[Data entries]
▬▬▬▬▬▬
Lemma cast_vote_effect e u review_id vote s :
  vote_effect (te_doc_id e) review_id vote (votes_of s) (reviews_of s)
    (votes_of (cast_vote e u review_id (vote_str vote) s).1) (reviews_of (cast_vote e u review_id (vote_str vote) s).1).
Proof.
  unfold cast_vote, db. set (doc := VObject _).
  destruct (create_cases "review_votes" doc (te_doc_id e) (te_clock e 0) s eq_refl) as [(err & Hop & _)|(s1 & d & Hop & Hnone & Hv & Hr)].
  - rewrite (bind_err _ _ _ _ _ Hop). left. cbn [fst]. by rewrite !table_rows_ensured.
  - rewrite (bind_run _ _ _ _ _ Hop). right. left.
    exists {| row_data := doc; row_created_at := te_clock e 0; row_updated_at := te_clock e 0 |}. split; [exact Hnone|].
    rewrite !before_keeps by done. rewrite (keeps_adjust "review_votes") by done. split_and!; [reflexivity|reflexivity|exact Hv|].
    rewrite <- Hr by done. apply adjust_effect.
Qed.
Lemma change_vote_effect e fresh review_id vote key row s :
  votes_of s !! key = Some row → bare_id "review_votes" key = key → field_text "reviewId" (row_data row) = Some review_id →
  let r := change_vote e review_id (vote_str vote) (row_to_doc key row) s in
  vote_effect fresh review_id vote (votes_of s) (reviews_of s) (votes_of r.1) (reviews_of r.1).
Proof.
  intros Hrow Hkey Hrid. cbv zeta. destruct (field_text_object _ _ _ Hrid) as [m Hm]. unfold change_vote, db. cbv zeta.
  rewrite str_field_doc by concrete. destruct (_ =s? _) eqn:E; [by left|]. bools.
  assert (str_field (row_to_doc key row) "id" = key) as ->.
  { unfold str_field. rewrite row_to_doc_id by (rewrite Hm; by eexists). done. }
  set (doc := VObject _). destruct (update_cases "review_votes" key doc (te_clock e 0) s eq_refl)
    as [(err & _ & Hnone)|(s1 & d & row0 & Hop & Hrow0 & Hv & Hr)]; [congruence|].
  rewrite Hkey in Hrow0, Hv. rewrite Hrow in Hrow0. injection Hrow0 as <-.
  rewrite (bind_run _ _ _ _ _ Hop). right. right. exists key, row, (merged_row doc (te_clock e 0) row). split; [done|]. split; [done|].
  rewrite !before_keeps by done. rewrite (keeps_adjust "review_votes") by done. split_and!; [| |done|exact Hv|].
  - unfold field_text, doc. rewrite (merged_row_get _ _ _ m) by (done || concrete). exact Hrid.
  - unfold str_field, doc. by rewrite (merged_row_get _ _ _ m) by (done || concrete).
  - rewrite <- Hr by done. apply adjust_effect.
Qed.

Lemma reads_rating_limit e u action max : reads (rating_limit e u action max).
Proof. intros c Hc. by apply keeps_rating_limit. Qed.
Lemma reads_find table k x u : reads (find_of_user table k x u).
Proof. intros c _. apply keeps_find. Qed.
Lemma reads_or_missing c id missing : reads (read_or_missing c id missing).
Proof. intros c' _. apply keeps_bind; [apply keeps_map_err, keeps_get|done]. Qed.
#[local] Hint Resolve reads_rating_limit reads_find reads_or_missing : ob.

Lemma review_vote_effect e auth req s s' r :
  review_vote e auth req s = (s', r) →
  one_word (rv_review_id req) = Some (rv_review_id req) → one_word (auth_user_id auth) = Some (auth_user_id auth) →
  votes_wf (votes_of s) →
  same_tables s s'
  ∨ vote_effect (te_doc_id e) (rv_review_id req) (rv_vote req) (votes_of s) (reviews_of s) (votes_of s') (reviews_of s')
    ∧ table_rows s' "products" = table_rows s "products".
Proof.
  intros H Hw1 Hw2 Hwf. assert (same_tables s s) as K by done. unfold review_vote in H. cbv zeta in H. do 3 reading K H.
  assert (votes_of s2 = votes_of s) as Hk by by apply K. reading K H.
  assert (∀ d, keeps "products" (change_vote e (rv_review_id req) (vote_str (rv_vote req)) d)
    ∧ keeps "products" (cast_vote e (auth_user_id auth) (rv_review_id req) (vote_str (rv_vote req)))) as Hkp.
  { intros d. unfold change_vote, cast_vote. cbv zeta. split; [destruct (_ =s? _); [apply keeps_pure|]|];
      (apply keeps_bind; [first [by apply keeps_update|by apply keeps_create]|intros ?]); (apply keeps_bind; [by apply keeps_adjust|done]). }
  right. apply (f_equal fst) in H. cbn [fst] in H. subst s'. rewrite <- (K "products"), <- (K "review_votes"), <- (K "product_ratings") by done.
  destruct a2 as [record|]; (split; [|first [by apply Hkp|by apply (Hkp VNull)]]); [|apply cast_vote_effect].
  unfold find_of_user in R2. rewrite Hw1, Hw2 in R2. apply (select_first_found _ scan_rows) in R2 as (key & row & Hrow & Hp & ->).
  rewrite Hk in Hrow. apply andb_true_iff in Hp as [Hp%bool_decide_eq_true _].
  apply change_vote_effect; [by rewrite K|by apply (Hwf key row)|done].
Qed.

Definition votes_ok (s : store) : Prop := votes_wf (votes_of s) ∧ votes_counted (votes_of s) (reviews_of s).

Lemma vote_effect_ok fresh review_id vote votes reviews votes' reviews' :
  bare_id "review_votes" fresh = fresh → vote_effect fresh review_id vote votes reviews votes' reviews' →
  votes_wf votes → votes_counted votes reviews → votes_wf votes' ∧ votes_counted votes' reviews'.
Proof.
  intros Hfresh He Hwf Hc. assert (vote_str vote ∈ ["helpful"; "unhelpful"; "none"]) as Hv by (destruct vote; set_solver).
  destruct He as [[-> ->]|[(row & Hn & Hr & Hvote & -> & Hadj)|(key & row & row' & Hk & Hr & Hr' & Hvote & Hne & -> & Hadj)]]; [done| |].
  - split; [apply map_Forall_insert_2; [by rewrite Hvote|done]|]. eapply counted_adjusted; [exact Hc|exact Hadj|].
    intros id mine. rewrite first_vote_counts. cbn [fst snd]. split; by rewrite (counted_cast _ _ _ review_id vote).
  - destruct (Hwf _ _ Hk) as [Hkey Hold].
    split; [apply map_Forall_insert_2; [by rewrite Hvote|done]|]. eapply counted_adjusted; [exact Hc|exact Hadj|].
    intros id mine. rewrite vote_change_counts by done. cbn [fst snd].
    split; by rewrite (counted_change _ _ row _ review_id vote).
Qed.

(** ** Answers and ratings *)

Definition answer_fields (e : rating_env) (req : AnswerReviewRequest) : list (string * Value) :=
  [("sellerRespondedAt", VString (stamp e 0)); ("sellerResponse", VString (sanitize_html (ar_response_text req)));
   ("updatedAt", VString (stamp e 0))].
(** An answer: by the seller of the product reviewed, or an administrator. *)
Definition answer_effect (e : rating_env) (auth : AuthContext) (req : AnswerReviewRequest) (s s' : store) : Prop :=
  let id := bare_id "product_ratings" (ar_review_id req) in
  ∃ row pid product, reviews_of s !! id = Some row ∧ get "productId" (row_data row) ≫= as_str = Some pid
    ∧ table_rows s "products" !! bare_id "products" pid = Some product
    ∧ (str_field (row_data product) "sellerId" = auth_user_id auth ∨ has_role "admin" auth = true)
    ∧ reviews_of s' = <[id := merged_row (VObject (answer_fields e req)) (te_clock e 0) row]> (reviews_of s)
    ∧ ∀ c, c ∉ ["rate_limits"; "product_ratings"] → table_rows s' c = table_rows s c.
▬▬▬▬▬▬
WORK TO BE COMPLETED: The first line of the records and every line down to the line with "rewrite (bind_run _ _ _ _ _ Hop). right. right." must be quoted exactly; leave out all else.

TASK RESULT:
Lemma cast_vote_effect e u review_id vote s :
  vote_effect (te_doc_id e) review_id vote (votes_of s) (reviews_of s)
    (votes_of (cast_vote e u review_id (vote_str vote) s).1) (reviews_of (cast_vote e u review_id (vote_str vote) s).1).
Proof.
  unfold cast_vote, db. set (doc := VObject _).
  destruct (create_cases "review_votes" doc (te_doc_id e) (te_clock e 0) s eq_refl) as [(err & Hop & _)|(s1 & d & Hop & Hnone & Hv & Hr)].
  - rewrite (bind_err _ _ _ _ _ Hop). left. cbn [fst]. by rewrite !table_rows_ensured.
  - rewrite (bind_run _ _ _ _ _ Hop). right. left.
    exists {| row_data := doc; row_created_at := te_clock e 0; row_updated_at := te_clock e 0 |}. split; [exact Hnone|].
    rewrite !before_keeps by done. rewrite (keeps_adjust "review_votes") by done. split_and!; [reflexivity|reflexivity|exact Hv|].
    rewrite <- Hr by done. apply adjust_effect.
Qed.
Lemma change_vote_effect e fresh review_id vote key row s :
  votes_of s !! key = Some row → bare_id "review_votes" key = key → field_text "reviewId" (row_data row) = Some review_id →
  let r := change_vote e review_id (vote_str vote) (row_to_doc key row) s in
  vote_effect fresh review_id vote (votes_of s) (reviews_of s) (votes_of r.1) (reviews_of r.1).
Proof.
  intros Hrow Hkey Hrid. cbv zeta. destruct (field_text_object _ _ _ Hrid) as [m Hm]. unfold change_vote, db. cbv zeta.
  rewrite str_field_doc by concrete. destruct (_ =s? _) eqn:E; [by left|]. bools.
  assert (str_field (row_to_doc key row) "id" = key) as ->.
  { unfold str_field. rewrite row_to_doc_id by (rewrite Hm; by eexists). done. }
  set (doc := VObject _). destruct (update_cases "review_votes" key doc (te_clock e 0) s eq_refl)
    as [(err & _ & Hnone)|(s1 & d & row0 & Hop & Hrow0 & Hv & Hr)]; [congruence|].
  rewrite Hkey in Hrow0, Hv. rewrite Hrow in Hrow0. injection Hrow0 as <-.
  rewrite (bind_run _ _ _ _ _ Hop). right. right. exists key, row, (merged_row doc (te_clock e 0) row). split; [done|]. split; [done|].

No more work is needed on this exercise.